A Desiderio Carcagent
le gustaba circular en bicicleta paralelo al balasto de la vía férrea. Decía
que así adelantaba mucho para ir a los sitios. Era consciente de que los constructores del ferrocarril MZA prefirieron las curvas que los repechos,
aunque los trayectos fuesen más largos. Lo había leído en la tesis doctoral del
geógrafo Alfonso Escudero Amor,
titulada “El sistema de transporte de
mercancías por ferrocarril como factor estratégico para el desarrollo
sostenible del territorio”. A Desiderio le habían contado que en ocasiones
se encontraban carteras que los ladrones robaban a los viajeros y que, tras
quitarles el dinero, las arrojaban por la ventanilla de retrete. Pero Desiderio
Carcagent nunca se había encontrado cartera alguna durante sus recorridos,
aunque no perdía la esperanza. Yo no sabía para qué la querría si no
portaba dinero en su interior. Si acaso, un carné de identidad, una estampita
del beato Valentín de Berrio-Ochoa,
o de una antigua novia, o el ticket de una compra en Almacenes
Sepu. Nada de valor. Desiderio Carcagent era conocedor de los kilómetros
recorridos por los mojones existentes en el trayecto, y necesitaba tener buen
pulso con el manillar cada vez que circulaba sobre las chapas de los puentes de
hierro. Debajo se divisaba el río Jalón o un barranco seco.
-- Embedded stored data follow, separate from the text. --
(** [validateAndSaveFlight]: the result and the database after the call;
    [None] is a rejected promise (the [TypeError] on an empty leg list). *)
Definition validateAndSaveFlight (db : DB) (user : User) (data : FlightInput)
  : option (ActionResult * DB) :=
  match processLegsFrom 0 (fi_legs data) with
  | inl error => Some (error, db)
  | inr processedLegs =>
      match fi_legs data with
      | [] => None
      | firstLeg :: _ =>
          let departureDate := parseISO (primaryDepartureDateOf firstLeg) in
          let values :=
            {| cf_date := formatYMD departureDate;
               cf_flightReason := fi_flightReason data;
               cf_note := fi_note data;
               cf_legs := processedLegs |} in
          match fi_id data with
          | Some updateId =>
              if Js.truthyNum (fi_id data) then
                let flight := getFlight db updateId in
                if negb (holdsSeat user flight) then
                  Some (HttpError 403
                          "Flight not found or you do not have a seat on this flight",
                        db)
                else
                  match updateFlight db updateId values with
                  | Some db' => Some (Success "Flight updated successfully" None, db')
                  | None => Some (OperationError "Failed to update flight", db)
                  end
              else
                match createFlight db values with
                | Some (db', flightId) => Some (Success "Flight added" (Some flightId), db')
                | None => Some (OperationError "Failed to add flight", db)
                end
          | None =>
              match createFlight db values with
              | Some (db', flightId) => Some (Success "Flight added" (Some flightId), db')
              | None => Some (OperationError "Failed to add flight", db)
              end
          end
      end
  end.

End Validator.

(* ================================================================= *)
(** ** A resolver and an estimator to run the validator on *)

Module Resolver.

Definition digitOf (c : ascii) : option Z :=
  let n := Z.of_nat (nat_of_ascii c) in
  if (48 <=? n) && (n <=? 57) then Some (n - 48) else None.

Fixpoint digitsFrom (acc : Z) (s : string) : option Z :=
  match s with
  | EmptyString => Some acc
  | String c rest =>
      match digitOf c with
      | Some d => digitsFrom (acc * 10 + d) rest
      | None => None
      end
  end.

Definition number (s : string) : option Z :=
  match s with
  | EmptyString => None
  | _ => digitsFrom 0 s
  end.

(** Days since 1970-01-01 of a proleptic Gregorian date. *)
Definition daysFromCivil (y m d : Z) : Z :=
  let y' := if m <=? 2 then y - 1 else y in
  let era := y' / 400 in
  let yoe := y' - era * 400 in
  let doy := (153 * (if 2 <? m then m - 3 else m + 9) + 2) / 5 + d - 1 in
  let doe := yoe * 365 + yoe / 4 - yoe / 100 + doy in
  era * 146097 + doe - 719468.

Definition civilFromDays (days : Z) : Z * Z * Z :=
  let z := days + 719468 in
  let era := z / 146097 in
  let doe := z - era * 146097 in
  let yoe := (doe - doe / 1460 + doe / 36524 - doe / 146096) / 365 in
  let doy := doe - (365 * yoe + yoe / 4 - yoe / 100) in
  let mp := (5 * doy + 2) / 153 in
  let d := doy - (153 * mp + 2) / 5 + 1 in
  let m := if mp <? 10 then mp + 3 else mp - 9 in
  (yoe + era * 400 + (if m <=? 2 then 1 else 0), m, d).

(** The leading [yyyy-MM-dd] of a date string, as a day number. *)
Definition dayOf (date : string) : option Z :=
  match number (substring 0 4 date), number (substring 5 2 date),
        number (substring 8 2 date) with
  | Some y, Some m, Some d =>
      if String.eqb (substring 4 1 date) "-" && String.eqb (substring 7 1 date) "-" &&
         (1 <=? m) && (m <=? 12) && (1 <=? d) && (d <=? 31)
      then Some (daysFromCivil y m d) else None
  | _, _, _ => None
  end.

(** [HH:mm] as minutes after midnight. *)
Definition minuteOf (time : string) : option Z :=
  match number (substring 0 2 time), number (substring 3 2 time) with
  | Some h, Some m =>
      if String.eqb (substring 2 1 time) ":" && (Nat.eqb (String.length time) 5) &&
         (h <? 24) && (m <? 60)
      then Some (h * 60 + m) else None
  | _, _ => None
  end.

(** Minutes east of Greenwich of the zones the examples use (standard
    time, no daylight saving). *)
Definition offsetOf (tzId : string) : option Z :=
  if String.eqb tzId "UTC" then Some 0
  else if String.eqb tzId "Europe/London" then Some 0
  else if String.eqb tzId "Europe/Paris" then Some 60
  else if String.eqb tzId "America/New_York" then Some (-300)
  else if String.eqb tzId "America/Los_Angeles" then Some (-480)
  else None.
Alguna vez a punto
estuvo de pillar con la rueda delantera un fardacho que permanecía inmóvil
tomando el sol. Pero con su presencia, rápidamente huía para esconderse en la yesca o en unos
abrojos. A Desiderio le contaron que en Extremadura se vendía en los mercados
de abastos lagartos ocelados para ser cocinados y que por esa causa a punto
estuvieron de extinguirse. Solían hacerse a la parrilla. Pero también se
comían, según dejó escrito Miguel Delibes,
los roedores de arroyo en Castilla y las ratas de agua en Zamora, que se
cocinaban con arroz. En Aragón a las ratas de agua les decían topos, cuando no
eran topos sino ratas de rabo corto; pero, dicho así, los comensales perdían el
asco. Y en el País Vasco gustaba la leche tibia azucarada, a la que se añadían
pedazos de pan y trozos pequeños de bacalao. A veces, Desiderio y yo nos encontrábamos
por algún descampado cerca de las desaparecidas cuadras de Antón Esteras, a tiro de piedra de las primeras casas de Calatayud.
Desiderio se apeaba de su bici y charlábamos un rato a la sombra de un árbol.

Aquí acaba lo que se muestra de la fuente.